Stored records:

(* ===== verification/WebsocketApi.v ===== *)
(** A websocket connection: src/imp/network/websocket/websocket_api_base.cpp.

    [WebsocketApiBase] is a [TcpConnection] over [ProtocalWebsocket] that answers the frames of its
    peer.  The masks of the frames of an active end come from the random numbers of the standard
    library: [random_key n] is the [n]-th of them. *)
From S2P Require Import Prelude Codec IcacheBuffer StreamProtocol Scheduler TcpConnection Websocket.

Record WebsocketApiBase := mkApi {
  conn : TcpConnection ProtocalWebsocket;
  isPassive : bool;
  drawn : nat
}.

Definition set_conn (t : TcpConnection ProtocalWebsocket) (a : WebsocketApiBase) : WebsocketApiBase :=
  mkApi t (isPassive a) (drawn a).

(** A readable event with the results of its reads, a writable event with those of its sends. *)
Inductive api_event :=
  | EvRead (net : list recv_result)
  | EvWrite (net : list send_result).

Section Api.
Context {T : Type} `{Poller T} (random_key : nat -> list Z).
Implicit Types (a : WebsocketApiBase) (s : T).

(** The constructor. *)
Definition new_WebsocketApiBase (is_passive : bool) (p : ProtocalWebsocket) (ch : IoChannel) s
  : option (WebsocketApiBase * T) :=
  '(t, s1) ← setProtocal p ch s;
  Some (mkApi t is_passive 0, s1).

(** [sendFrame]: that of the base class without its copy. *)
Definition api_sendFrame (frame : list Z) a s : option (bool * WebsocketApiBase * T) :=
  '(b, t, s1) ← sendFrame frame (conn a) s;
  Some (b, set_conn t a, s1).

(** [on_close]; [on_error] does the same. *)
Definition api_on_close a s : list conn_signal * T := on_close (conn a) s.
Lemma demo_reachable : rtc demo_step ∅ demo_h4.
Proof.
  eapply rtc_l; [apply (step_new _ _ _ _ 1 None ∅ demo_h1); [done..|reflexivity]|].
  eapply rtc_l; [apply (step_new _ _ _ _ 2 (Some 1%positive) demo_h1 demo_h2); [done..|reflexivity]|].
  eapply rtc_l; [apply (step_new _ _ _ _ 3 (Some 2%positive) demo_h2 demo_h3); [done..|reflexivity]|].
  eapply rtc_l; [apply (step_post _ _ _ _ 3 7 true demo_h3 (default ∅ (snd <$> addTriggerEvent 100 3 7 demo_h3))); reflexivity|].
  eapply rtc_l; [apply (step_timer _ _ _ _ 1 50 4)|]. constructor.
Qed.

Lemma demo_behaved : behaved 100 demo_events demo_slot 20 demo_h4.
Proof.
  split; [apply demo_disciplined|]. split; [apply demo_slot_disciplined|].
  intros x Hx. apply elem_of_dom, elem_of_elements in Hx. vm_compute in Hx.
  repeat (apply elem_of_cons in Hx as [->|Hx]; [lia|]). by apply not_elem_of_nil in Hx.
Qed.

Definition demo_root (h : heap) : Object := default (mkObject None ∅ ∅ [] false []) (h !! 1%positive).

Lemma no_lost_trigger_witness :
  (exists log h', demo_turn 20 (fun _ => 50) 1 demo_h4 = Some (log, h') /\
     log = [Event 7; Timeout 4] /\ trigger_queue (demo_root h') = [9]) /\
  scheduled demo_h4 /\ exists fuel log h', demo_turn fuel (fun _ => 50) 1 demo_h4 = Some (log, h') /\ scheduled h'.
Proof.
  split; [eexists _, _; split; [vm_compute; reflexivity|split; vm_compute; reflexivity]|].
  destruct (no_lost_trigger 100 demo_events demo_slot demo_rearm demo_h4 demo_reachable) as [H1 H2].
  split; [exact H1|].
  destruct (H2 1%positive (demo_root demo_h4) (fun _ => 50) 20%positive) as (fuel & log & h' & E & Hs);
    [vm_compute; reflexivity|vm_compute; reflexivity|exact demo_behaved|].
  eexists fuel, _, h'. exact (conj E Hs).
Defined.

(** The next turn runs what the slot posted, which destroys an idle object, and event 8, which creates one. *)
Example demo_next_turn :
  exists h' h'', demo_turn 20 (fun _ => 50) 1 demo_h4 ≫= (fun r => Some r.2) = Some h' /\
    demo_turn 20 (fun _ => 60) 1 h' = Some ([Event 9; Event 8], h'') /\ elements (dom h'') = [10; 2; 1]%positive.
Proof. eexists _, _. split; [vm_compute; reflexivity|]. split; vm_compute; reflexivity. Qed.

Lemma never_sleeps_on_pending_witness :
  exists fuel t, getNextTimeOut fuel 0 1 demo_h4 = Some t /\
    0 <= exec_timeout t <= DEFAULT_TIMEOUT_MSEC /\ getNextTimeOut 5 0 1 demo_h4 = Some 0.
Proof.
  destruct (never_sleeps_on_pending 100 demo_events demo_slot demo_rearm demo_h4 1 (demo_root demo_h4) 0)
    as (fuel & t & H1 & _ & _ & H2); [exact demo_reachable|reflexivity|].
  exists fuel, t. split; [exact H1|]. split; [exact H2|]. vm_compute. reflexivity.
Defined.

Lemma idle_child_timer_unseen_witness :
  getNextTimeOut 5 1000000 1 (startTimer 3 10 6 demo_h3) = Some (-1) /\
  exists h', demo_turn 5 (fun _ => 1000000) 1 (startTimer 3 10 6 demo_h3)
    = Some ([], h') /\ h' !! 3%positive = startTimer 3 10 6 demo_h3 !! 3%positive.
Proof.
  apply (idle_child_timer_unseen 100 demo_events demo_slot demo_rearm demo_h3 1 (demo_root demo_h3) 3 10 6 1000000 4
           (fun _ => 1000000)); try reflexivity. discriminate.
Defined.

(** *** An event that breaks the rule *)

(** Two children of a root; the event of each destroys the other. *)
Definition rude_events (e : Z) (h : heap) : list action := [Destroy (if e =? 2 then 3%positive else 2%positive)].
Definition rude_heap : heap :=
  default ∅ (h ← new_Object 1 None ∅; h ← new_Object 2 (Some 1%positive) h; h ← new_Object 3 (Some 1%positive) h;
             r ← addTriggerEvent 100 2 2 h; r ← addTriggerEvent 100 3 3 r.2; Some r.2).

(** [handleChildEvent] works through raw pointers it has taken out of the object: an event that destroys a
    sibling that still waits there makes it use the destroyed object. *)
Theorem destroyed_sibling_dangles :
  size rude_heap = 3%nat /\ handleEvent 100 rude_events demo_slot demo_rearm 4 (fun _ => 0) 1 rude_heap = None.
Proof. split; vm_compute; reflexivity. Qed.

==

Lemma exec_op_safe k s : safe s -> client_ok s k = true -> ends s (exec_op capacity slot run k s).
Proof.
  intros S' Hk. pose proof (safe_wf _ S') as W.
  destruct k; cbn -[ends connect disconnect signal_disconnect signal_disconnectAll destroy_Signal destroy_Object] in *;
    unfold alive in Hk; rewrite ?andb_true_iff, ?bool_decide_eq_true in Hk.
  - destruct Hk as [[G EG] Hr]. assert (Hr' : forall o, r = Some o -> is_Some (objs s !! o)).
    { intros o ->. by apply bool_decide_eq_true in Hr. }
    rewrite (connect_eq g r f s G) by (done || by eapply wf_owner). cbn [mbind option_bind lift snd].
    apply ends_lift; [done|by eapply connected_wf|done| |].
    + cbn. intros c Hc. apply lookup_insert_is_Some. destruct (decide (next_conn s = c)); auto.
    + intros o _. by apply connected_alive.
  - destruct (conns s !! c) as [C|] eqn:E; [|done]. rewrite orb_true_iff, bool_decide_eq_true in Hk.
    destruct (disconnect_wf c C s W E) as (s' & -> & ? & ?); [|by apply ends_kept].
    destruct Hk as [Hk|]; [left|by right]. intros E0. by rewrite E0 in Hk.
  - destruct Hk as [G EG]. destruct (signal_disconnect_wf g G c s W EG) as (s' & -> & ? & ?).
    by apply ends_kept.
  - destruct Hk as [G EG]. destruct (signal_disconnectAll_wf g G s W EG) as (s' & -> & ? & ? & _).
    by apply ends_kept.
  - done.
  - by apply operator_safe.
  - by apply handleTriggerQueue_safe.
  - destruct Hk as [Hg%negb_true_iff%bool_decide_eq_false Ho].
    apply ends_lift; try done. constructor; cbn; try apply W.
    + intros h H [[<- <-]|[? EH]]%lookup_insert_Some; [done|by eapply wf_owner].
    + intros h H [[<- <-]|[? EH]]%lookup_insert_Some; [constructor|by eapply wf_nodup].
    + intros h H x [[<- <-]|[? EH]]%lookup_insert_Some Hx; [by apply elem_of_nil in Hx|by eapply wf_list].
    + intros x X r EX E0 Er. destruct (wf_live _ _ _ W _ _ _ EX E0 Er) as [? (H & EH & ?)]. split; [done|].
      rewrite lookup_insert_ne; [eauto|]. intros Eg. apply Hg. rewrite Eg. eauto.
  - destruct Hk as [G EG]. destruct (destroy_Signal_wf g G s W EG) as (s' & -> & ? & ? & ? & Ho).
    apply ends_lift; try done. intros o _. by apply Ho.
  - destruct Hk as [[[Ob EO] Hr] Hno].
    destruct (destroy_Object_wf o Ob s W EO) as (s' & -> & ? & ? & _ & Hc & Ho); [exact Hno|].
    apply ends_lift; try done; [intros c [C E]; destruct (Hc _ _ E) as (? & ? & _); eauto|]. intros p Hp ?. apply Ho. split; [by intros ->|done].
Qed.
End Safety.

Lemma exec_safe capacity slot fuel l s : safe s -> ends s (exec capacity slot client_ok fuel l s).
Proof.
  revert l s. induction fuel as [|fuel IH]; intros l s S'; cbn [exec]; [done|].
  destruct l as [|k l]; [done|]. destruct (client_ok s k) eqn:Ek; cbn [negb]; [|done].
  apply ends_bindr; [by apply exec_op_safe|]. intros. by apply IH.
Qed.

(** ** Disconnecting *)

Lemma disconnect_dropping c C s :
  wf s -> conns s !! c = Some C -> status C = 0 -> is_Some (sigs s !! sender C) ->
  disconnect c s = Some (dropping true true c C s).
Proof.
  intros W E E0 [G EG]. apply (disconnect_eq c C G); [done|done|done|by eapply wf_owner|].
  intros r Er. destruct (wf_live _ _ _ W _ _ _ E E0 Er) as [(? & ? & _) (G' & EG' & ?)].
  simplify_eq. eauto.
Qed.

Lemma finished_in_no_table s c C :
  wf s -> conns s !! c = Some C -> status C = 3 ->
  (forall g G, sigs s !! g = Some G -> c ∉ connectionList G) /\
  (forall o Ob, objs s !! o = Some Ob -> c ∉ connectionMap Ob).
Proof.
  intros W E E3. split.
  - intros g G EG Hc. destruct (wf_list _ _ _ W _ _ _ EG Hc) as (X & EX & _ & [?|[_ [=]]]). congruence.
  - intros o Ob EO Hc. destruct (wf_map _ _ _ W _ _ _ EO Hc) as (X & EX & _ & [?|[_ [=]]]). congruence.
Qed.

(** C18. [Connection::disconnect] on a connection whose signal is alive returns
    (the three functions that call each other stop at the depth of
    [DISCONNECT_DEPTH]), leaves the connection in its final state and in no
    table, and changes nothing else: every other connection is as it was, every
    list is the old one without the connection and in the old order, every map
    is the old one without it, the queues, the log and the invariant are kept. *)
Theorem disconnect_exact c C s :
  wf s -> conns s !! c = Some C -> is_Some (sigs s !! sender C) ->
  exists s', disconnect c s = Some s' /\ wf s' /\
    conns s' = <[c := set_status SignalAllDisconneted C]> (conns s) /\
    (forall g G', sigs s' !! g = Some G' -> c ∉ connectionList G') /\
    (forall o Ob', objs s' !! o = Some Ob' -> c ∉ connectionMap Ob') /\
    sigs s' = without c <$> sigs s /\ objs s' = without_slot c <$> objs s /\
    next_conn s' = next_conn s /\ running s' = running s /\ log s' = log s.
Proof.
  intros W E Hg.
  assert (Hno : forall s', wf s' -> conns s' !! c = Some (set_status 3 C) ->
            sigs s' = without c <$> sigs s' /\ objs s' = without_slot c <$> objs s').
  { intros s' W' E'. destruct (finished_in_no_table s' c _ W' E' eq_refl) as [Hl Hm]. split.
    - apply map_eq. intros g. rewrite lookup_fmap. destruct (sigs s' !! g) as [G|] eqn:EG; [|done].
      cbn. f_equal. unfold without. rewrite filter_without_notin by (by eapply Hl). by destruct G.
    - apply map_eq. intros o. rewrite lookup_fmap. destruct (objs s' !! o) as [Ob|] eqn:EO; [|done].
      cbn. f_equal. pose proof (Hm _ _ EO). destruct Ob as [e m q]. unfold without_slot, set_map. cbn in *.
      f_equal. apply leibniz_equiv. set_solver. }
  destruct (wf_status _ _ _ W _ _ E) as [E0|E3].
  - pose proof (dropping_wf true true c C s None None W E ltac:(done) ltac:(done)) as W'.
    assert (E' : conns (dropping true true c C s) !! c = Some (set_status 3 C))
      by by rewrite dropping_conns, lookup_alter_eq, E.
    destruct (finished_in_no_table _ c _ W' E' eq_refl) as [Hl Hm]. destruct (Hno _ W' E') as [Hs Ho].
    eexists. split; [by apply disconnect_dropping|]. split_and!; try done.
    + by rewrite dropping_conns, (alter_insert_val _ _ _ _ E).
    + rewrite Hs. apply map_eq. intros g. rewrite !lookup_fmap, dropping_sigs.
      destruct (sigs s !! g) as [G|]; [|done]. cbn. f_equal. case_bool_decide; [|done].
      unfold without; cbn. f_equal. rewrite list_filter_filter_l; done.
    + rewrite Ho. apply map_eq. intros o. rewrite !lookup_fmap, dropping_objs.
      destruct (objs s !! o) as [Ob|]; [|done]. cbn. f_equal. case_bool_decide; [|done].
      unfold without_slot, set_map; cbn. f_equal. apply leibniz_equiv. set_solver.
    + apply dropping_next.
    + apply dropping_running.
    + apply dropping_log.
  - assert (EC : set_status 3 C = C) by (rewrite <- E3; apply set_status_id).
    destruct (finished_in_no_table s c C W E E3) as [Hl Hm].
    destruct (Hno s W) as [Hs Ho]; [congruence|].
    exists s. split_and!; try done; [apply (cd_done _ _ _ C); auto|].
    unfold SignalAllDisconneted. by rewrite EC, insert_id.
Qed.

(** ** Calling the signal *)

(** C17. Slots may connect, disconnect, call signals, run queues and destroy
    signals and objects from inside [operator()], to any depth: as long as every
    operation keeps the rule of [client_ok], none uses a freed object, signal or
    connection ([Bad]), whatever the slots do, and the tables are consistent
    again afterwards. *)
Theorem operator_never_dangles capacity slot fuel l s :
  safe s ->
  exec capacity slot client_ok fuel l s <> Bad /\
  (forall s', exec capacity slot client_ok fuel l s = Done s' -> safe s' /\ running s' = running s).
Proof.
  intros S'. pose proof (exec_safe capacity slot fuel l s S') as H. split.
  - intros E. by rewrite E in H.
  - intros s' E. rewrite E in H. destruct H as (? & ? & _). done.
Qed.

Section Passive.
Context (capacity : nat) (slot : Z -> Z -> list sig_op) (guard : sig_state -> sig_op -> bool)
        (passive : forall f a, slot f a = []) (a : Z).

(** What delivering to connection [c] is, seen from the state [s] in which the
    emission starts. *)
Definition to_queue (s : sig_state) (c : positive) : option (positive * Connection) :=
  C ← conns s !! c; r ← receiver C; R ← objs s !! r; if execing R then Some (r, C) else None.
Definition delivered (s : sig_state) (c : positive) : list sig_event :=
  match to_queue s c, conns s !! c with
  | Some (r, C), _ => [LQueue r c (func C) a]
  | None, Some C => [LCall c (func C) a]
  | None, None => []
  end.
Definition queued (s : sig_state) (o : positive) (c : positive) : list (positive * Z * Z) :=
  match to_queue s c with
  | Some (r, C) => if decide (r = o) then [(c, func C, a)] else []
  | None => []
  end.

> **ASSIGNMENT**
Transcribe each line of the data above, unaltered, from the one where "eapply rtc_l; [apply (step_new _ _ _ _ 2" appears to the one where "destruct (never_sleeps_on_pending 100" appears, inclusive of both.

> **RESULT FOR THIS TASK**
  eapply rtc_l; [apply (step_new _ _ _ _ 2 (Some 1%positive) demo_h1 demo_h2); [done..|reflexivity]|].
  eapply rtc_l; [apply (step_new _ _ _ _ 3 (Some 2%positive) demo_h2 demo_h3); [done..|reflexivity]|].
  eapply rtc_l; [apply (step_post _ _ _ _ 3 7 true demo_h3 (default ∅ (snd <$> addTriggerEvent 100 3 7 demo_h3))); reflexivity|].
  eapply rtc_l; [apply (step_timer _ _ _ _ 1 50 4)|]. constructor.
Qed.

Lemma demo_behaved : behaved 100 demo_events demo_slot 20 demo_h4.
Proof.
  split; [apply demo_disciplined|]. split; [apply demo_slot_disciplined|].
  intros x Hx. apply elem_of_dom, elem_of_elements in Hx. vm_compute in Hx.
  repeat (apply elem_of_cons in Hx as [->|Hx]; [lia|]). by apply not_elem_of_nil in Hx.
Qed.

Definition demo_root (h : heap) : Object := default (mkObject None ∅ ∅ [] false []) (h !! 1%positive).

Lemma no_lost_trigger_witness :
  (exists log h', demo_turn 20 (fun _ => 50) 1 demo_h4 = Some (log, h') /\
     log = [Event 7; Timeout 4] /\ trigger_queue (demo_root h') = [9]) /\
  scheduled demo_h4 /\ exists fuel log h', demo_turn fuel (fun _ => 50) 1 demo_h4 = Some (log, h') /\ scheduled h'.
Proof.
  split; [eexists _, _; split; [vm_compute; reflexivity|split; vm_compute; reflexivity]|].
  destruct (no_lost_trigger 100 demo_events demo_slot demo_rearm demo_h4 demo_reachable) as [H1 H2].
  split; [exact H1|].
  destruct (H2 1%positive (demo_root demo_h4) (fun _ => 50) 20%positive) as (fuel & log & h' & E & Hs);
    [vm_compute; reflexivity|vm_compute; reflexivity|exact demo_behaved|].
  eexists fuel, _, h'. exact (conj E Hs).
Defined.

(** The next turn runs what the slot posted, which destroys an idle object, and event 8, which creates one. *)
Example demo_next_turn :
  exists h' h'', demo_turn 20 (fun _ => 50) 1 demo_h4 ≫= (fun r => Some r.2) = Some h' /\
    demo_turn 20 (fun _ => 60) 1 h' = Some ([Event 9; Event 8], h'') /\ elements (dom h'') = [10; 2; 1]%positive.
Proof. eexists _, _. split; [vm_compute; reflexivity|]. split; vm_compute; reflexivity. Qed.

Lemma never_sleeps_on_pending_witness :
  exists fuel t, getNextTimeOut fuel 0 1 demo_h4 = Some t /\
    0 <= exec_timeout t <= DEFAULT_TIMEOUT_MSEC /\ getNextTimeOut 5 0 1 demo_h4 = Some 0.
Proof.
  destruct (never_sleeps_on_pending 100 demo_events demo_slot demo_rearm demo_h4 1 (demo_root demo_h4) 0)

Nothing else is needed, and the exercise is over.